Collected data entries

(* ===== verification/Slots.v ===== *)
(** Allocation of client slots (src/src/server.cpp): the compact list of active slots
    with its reverse map, and the stack of free slots.

    Theorem: in every reachable state the active and the free slots partition
    [0 .. max_clients - 1]. *)

From S2P Require Import Prelude IndexSet.

Module Slots.

(** [active_slots], [active_count] and [slot_to_active] are [act]. *)
Record slots : Type := mkSlots {
  act : IndexSet.iset;
  free_slots : list Z;
  free_count : Z }.

(** The part of [netudp_server_start]: [top = slot 0]. *)
Definition start (max_clients : Z) : slots :=
  mkSlots (IndexSet.mkISet (replicate (Z.to_nat max_clients) 0) 0 (replicate (Z.to_nat max_clients) (-1)))
    ((fun i => max_clients - 1 - i) <$> seqZ 0 max_clients) max_clients.

(** Taking a slot off the free stack and entering it in the active list. *)
Definition allocate (s : slots) : option (option Z * slots) :=
  if free_count s <=? 0 then Some (None, s)
  else
    let free := free_count s - 1 in
    slot ← oget (free_slots s) free;
    a ← IndexSet.append (act s) slot;
    Some (Some slot, mkSlots a (free_slots s) free).

(** [server_deactivate_slot], apart from the groups. *)
Definition deactivate (s : slots) (slot : Z) : option slots :=
  active_pos ← oget (IndexSet.pos (act s)) slot;
  if active_pos <? 0 then Some s
  else
    a ← IndexSet.swap_remove (act s) slot active_pos;
    f ← oset (free_slots s) (free_count s) slot;
    Some (mkSlots a f (free_count s + 1)).

(** * The partition *)

Definition actives (s : slots) : list Z := IndexSet.members (act s).
Definition frees (s : slots) : list Z := take (Z.to_nat (free_count s)) (free_slots s).

Record wf (n : Z) (s : slots) : Prop := {
  sl_act : IndexSet.wf (act s);
  sl_sizes : zlen (IndexSet.items (act s)) = n /\ zlen (IndexSet.pos (act s)) = n /\ zlen (free_slots s) = n;
  sl_free : 0 <= free_count s <= n;
  sl_nodup : NoDup (frees s);
  sl_split : forall x, x ∈ frees s <-> 0 <= x < n /\ (x ∉ actives s) }.

Lemma active_range n s x : wf n s -> x ∈ actives s -> 0 <= x < n.
Proof. intros [Ha (_ & Hp & _) _ _ _] Hx. apply IndexSet.member_pos in Hx as [? _]; [lia|done]. Qed.

Lemma wf_partition n s : wf n s -> actives s ++ frees s ≡ₚ seqZ 0 n.
Proof.
  intros Hs. pose proof Hs as [Ha _ _ Hnd Hsp]. apply NoDup_Permutation.
  - apply list.NoDup_app. split; [by apply IndexSet.members_NoDup|]. split; [|done].
    intros x Hx Hf. apply Hsp in Hf as [_ Hf]. done.
  - apply NoDup_seqZ.
  - intros x. rewrite elem_of_app, Hsp, elem_of_seqZ. split.
    + intros [Hx|[Hx _]]; [|lia]. pose proof (active_range n s x Hs Hx). lia.
    + intros Hx. destruct (decide (x ∈ actives s)); [by left|right; split; [lia|done]].
Qed.
Lemma wf_counts n s : 0 <= n -> wf n s -> IndexSet.count (act s) + free_count s = n.
Proof.
  intros Hn Hs. pose proof (wf_partition n s Hs) as Hp. apply Permutation_length in Hp.
  rewrite length_app, length_seqZ in Hp. destruct Hs as [Ha (_ & _ & Hf) Hfc _ _].
  pose proof (IndexSet.zlen_members _ Ha) as Hm. unfold actives, frees, zlen in *. rewrite length_take in Hp. lia.
Qed.

Lemma start_wf n : 0 <= n -> wf n (start n) /\ actives (start n) = [].
Proof.
  intros Hn. split; [|done].
  assert (frees (start n) = (fun i => n - 1 - i) <$> seqZ 0 n) as Hf.
  { unfold frees, start. cbn [free_count free_slots]. apply take_ge. rewrite length_fmap, length_seqZ. lia. }
  split.
  - split; cbn; [rewrite zlen_replicate; lia|lia|]. intros x Hx. rewrite zlen_replicate in Hx.
    left. apply aget_replicate. lia.
  - cbn. rewrite !zlen_replicate. unfold zlen. rewrite length_fmap, length_seqZ. lia.
  - cbn. lia.
  - rewrite Hf. apply NoDup_fmap_2; [intros x y; lia|]. apply NoDup_seqZ.
  - intros x. rewrite Hf, list_elem_of_fmap. split.
    + intros (i & -> & Hi%elem_of_seqZ). split; [lia|]. apply not_elem_of_nil.
    + intros [Hx _]. exists (n - 1 - x). split; [lia|]. apply elem_of_seqZ. lia.
Qed.

Lemma frees_snoc (l : list Z) c x :
  0 <= c < zlen l -> l !! Z.to_nat c = Some x -> take (Z.to_nat (c + 1)) l = take (Z.to_nat c) l ++ [x].
Proof. intros Hc Hx. replace (Z.to_nat (c + 1)) with (S (Z.to_nat c)) by lia. by apply take_S_r. Qed.

(** A free slot is taken, unless none is left: then every slot is active. *)
Lemma allocate_spec n s :
  0 <= n -> wf n s ->
  exists r s', allocate s = Some (r, s') /\ wf n s' /\
    match r with
    | Some x => 0 <= x < n /\ (x ∉ actives s) /\ actives s' = actives s ++ [x] /\ frees s = frees s' ++ [x]
    | None => s' = s /\ IndexSet.count (act s) = n
    end.
Proof.
  intros Hn Hs. pose proof (wf_counts n s Hn Hs) as Hcnt.
  pose proof Hs as [Ha (Hi & Hp & Hf) Hfc Hnd Hsp]. unfold allocate. case_if.
  { exists None, s. split; [done|]. split; [done|]. split; [done|]. lia. }
  set (c := free_count s - 1). assert (0 <= c < zlen (free_slots s)) as Hc by lia.
  set (x := (free_slots s).[c]). rewrite oget_aget, Some_bind by done. fold x.
  assert (frees s = take (Z.to_nat c) (free_slots s) ++ [x]) as Hsplit.
  { unfold frees. replace (free_count s) with (c + 1) by lia. apply frees_snoc; [done|]. by apply lookup_aget. }
  assert (x ∈ frees s) as Hx by (rewrite Hsplit; apply elem_of_app; right; by left).
  apply Hsp in Hx as [Hxr Hxn].
  assert ((IndexSet.pos (act s)).[x] = -1) as Hpx.
  { destruct (IndexSet.is_pos _ Ha x ltac:(lia)) as [?|[Hr _]]; [done|]. exfalso. apply Hxn.
    apply IndexSet.member_pos; [done|lia]. }
  destruct (IndexSet.append_spec (act s) x Ha ltac:(lia) Hpx ltac:(lia)) as (a & -> & Ha' & Hm & Hl1 & Hl2).
  rewrite Some_bind. eexists (Some x), _. split; [done|]. rewrite Hsplit in Hnd, Hsp.
  apply list.NoDup_app in Hnd as (Hnd & Hdis & _). split; [|done].
  split; cbn [act free_slots free_count]; try done; [lia|lia|].
  intros y. unfold frees, actives in *. cbn [act free_slots free_count]. rewrite Hm, elem_of_app, list_elem_of_singleton. split.
  - intros Hy. pose proof (Hdis y Hy) as Hne. destruct (proj1 (Hsp y)) as [Hr Hno]; [apply elem_of_app; by left|].
    split; [done|]. intros [?| ->]; [done|]. apply Hne. by left.
  - intros [Hr Hno]. assert (y ∈ take (Z.to_nat c) (free_slots s) ++ [x]) as Hy.
    { apply Hsp. split; [done|]. intros ?. apply Hno. by left. }
    apply elem_of_app in Hy as [Hy|Hy]; [done|]. apply list_elem_of_singleton in Hy as ->. exfalso. apply Hno. by right.
Qed.

Lemma deactivate_spec n s x :
  0 <= n -> wf n s -> 0 <= x < n ->
  exists s', deactivate s x = Some s' /\ wf n s' /\
    forall y, y ∈ actives s' <-> y ∈ actives s /\ y <> x.
Proof.
  intros Hn Hs Hx. pose proof (wf_counts n s Hn Hs) as Hcnt.
  pose proof Hs as [Ha (Hi & Hp & Hf) Hfc Hnd Hsp]. unfold deactivate.
  rewrite oget_aget, Some_bind by lia. case_if.
  { exists s. split; [done|]. split; [done|]. intros y. split; [|by intros []]. intros Hy. split; [done|].
    intros ->. apply IndexSet.member_pos in Hy as [_ Hy]; [lia|done]. }
  assert (x ∈ IndexSet.members (act s)) as Hm by (apply IndexSet.member_pos; [done|lia]).
  destruct (IndexSet.swap_remove_spec (act s) x Ha Hm) as (a & -> & Ha' & Hm' & Hl1 & Hl2 & _). rewrite Some_bind.
  pose proof (IndexSet.is_count _ Ha) as Hc.
  assert (0 < IndexSet.count (act s)) as Hpos.
  { rewrite <- (IndexSet.zlen_members _ Ha). destruct (IndexSet.members (act s)); [by apply not_elem_of_nil in Hm|].
    rewrite zlen_cons. pose proof (zlen_nonneg l). lia. }
  rewrite oset_aset, Some_bind by lia. eexists. split; [done|]. split; [|exact Hm'].
  assert (take (Z.to_nat (free_count s + 1)) (aset (free_slots s) (free_count s) x) = frees s ++ [x]) as Hfr.
  { rewrite (frees_snoc _ _ x).
    - f_equal. unfold aset, frees. apply take_insert_ge. lia.
    - rewrite zlen_aset. lia.
    - unfold aset. apply list_lookup_insert_eq. unfold zlen in *. lia. }
  split; cbn [act free_slots free_count]; rewrite ?zlen_aset; [done|lia|lia| |].
  - unfold frees. cbn [free_slots free_count]. rewrite Hfr. apply list.NoDup_app. split; [done|]. split; [|apply NoDup_singleton].
    intros y Hy Hyx. apply list_elem_of_singleton in Hyx as ->. apply Hsp in Hy as [_ Hy]. done.
  - intros y. unfold frees at 1. cbn [free_slots free_count]. rewrite Hfr, elem_of_app, list_elem_of_singleton, Hsp.
    unfold actives. cbn [act]. rewrite Hm'. split.
    + intros [[Hr Hno]| ->]; [|split; [done|tauto]]. split; [done|]. tauto.
    + intros [Hr Hno]. destruct (decide (y = x)) as [->|]; [by right|]. left. split; [done|]. tauto.
Qed.

(** ** Reachable states *)

(** What the server does to the slots, in any order. *)
Inductive step : slots -> slots -> Prop :=
  | step_allocate s r s' : allocate s = Some (r, s') -> step s s'
  | step_deactivate s x s' : deactivate s x = Some s' -> step s s'.
Inductive reachable (max_clients : Z) : slots -> Prop :=
  | reach_start : reachable max_clients (start max_clients)
  | reach_step s s' : reachable max_clients s -> step s s' -> reachable max_clients s'.

Lemma deactivate_range n s x s' : wf n s -> deactivate s x = Some s' -> 0 <= x < n.
Proof.
  intros [_ (_ & Hp & _) _ _ _] E. unfold deactivate in E.
  destruct (oget (IndexSet.pos (act s)) x) as [p|] eqn:Ep; [|done]. unfold oget in Ep.
  case_if_in Ep; [|done]. apply lookup_lt_Some in Ep. unfold zlen in Hp. lia.
Qed.
Lemma reachable_wf n s : 0 <= n -> reachable n s -> wf n s.
Proof.
  intros Hn. induction 1 as [|s s' _ IH Hst]; [by apply start_wf|]. revert IH.
  destruct Hst as [s r s' E|s x s' E]; intros IH.
  - destruct (allocate_spec n _ Hn IH) as (r' & t & E' & Ht & _). rewrite E in E'. by injection E' as <- <-.
  - pose proof (deactivate_range _ _ _ _ IH E) as Hx.
    destruct (deactivate_spec n _ x Hn IH Hx) as (t & E' & Ht & _). rewrite E in E'. by injection E' as <-.
Qed.

(** Slot bookkeeping is a partition: in every state reachable by allocating and
    releasing slots, in any order and however often, the active slots and the free
    slots together are each of 0..max_clients-1 exactly once; and the next
    operation stays inside the arrays: a slot can be allocated unless all are
    active, and the slot it returns was not active. *)
Theorem slots_partition max_clients s :
  0 <= max_clients -> reachable max_clients s ->
  actives s ++ frees s ≡ₚ seqZ 0 max_clients /\
  (exists r s', allocate s = Some (r, s') /\
     match r with
     | Some x => 0 <= x < max_clients /\ (x ∉ actives s) /\ actives s' = actives s ++ [x]
     | None => zlen (actives s) = max_clients
     end) /\
  (forall x, 0 <= x < max_clients -> exists s', deactivate s x = Some s' /\
     forall y, y ∈ actives s' <-> y ∈ actives s /\ y <> x).
Proof.
  intros Hn Hr. pose proof (reachable_wf _ _ Hn Hr) as Hs. split; [by apply wf_partition|]. split.
  - destruct (allocate_spec _ s Hn Hs) as (r & s' & E & _ & H). exists r, s'. split; [done|].
    destruct r; [by destruct H as (? & ? & ? & _)|]. destruct H as [_ H]. unfold actives. rewrite IndexSet.zlen_members; [done|apply Hs].
  - intros x Hx. destruct (deactivate_spec _ s x Hn Hs Hx) as (s' & E & _ & H). by exists s'.
Qed.
(** Three allocations and a release. *)
Definition demo : option slots :=
  '(_, s) ← allocate (start 3); '(_, s) ← allocate s; '(_, s) ← allocate s; deactivate s 1.
Lemma demo_reachable s : demo = Some s -> reachable 3 s.
Proof.
  unfold demo. destruct (allocate (start 3)) as [[r1 s1]|] eqn:E1; [|done]. rewrite Some_bind.
  destruct (allocate s1) as [[r2 s2]|] eqn:E2; [|done]. rewrite Some_bind.
  destruct (allocate s2) as [[r3 s3]|] eqn:E3; [|done]. rewrite Some_bind. intros E4.
  eapply reach_step; [|by eapply step_deactivate]. eapply reach_step; [|by eapply step_allocate].
  eapply reach_step; [|by eapply step_allocate]. eapply reach_step; [apply reach_start|by eapply step_allocate].
Qed.
Lemma slots_partition_witness :
  exists s, demo = Some s /\ actives s ++ frees s ≡ₚ seqZ 0 3 /\ actives s = [0; 2].
Proof.
  eexists. split; [reflexivity|]. split; [|vm_compute; reflexivity].
  apply (slots_partition 3 _ ltac:(lia)). apply demo_reachable. reflexivity.
Defined.

End Slots.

▸ EXERCISE DETAILS:
Using the data above, repeat exactly the lines that begin at the line with "- intros x. rewrite elem_of_app, Hsp, elem_of_seqZ." and end at the line with "0 <= c < zlen l", both ends included.

▸ RESULT OF THIS EXERCISE:
  - intros x. rewrite elem_of_app, Hsp, elem_of_seqZ. split.
    + intros [Hx|[Hx _]]; [|lia]. pose proof (active_range n s x Hs Hx). lia.
    + intros Hx. destruct (decide (x ∈ actives s)); [by left|right; split; [lia|done]].
Qed.
Lemma wf_counts n s : 0 <= n -> wf n s -> IndexSet.count (act s) + free_count s = n.
Proof.
  intros Hn Hs. pose proof (wf_partition n s Hs) as Hp. apply Permutation_length in Hp.
  rewrite length_app, length_seqZ in Hp. destruct Hs as [Ha (_ & _ & Hf) Hfc _ _].
  pose proof (IndexSet.zlen_members _ Ha) as Hm. unfold actives, frees, zlen in *. rewrite length_take in Hp. lia.
Qed.

Lemma start_wf n : 0 <= n -> wf n (start n) /\ actives (start n) = [].
Proof.
  intros Hn. split; [|done].
  assert (frees (start n) = (fun i => n - 1 - i) <$> seqZ 0 n) as Hf.
  { unfold frees, start. cbn [free_count free_slots]. apply take_ge. rewrite length_fmap, length_seqZ. lia. }
  split.
  - split; cbn; [rewrite zlen_replicate; lia|lia|]. intros x Hx. rewrite zlen_replicate in Hx.
    left. apply aget_replicate. lia.
  - cbn. rewrite !zlen_replicate. unfold zlen. rewrite length_fmap, length_seqZ. lia.
  - cbn. lia.
  - rewrite Hf. apply NoDup_fmap_2; [intros x y; lia|]. apply NoDup_seqZ.
  - intros x. rewrite Hf, list_elem_of_fmap. split.
    + intros (i & -> & Hi%elem_of_seqZ). split; [lia|]. apply not_elem_of_nil.
    + intros [Hx _]. exists (n - 1 - x). split; [lia|]. apply elem_of_seqZ. lia.
Qed.

Lemma frees_snoc (l : list Z) c x :
  0 <= c < zlen l -> l !! Z.to_nat c = Some x -> take (Z.to_nat (c + 1)) l = take (Z.to_nat c) l ++ [x].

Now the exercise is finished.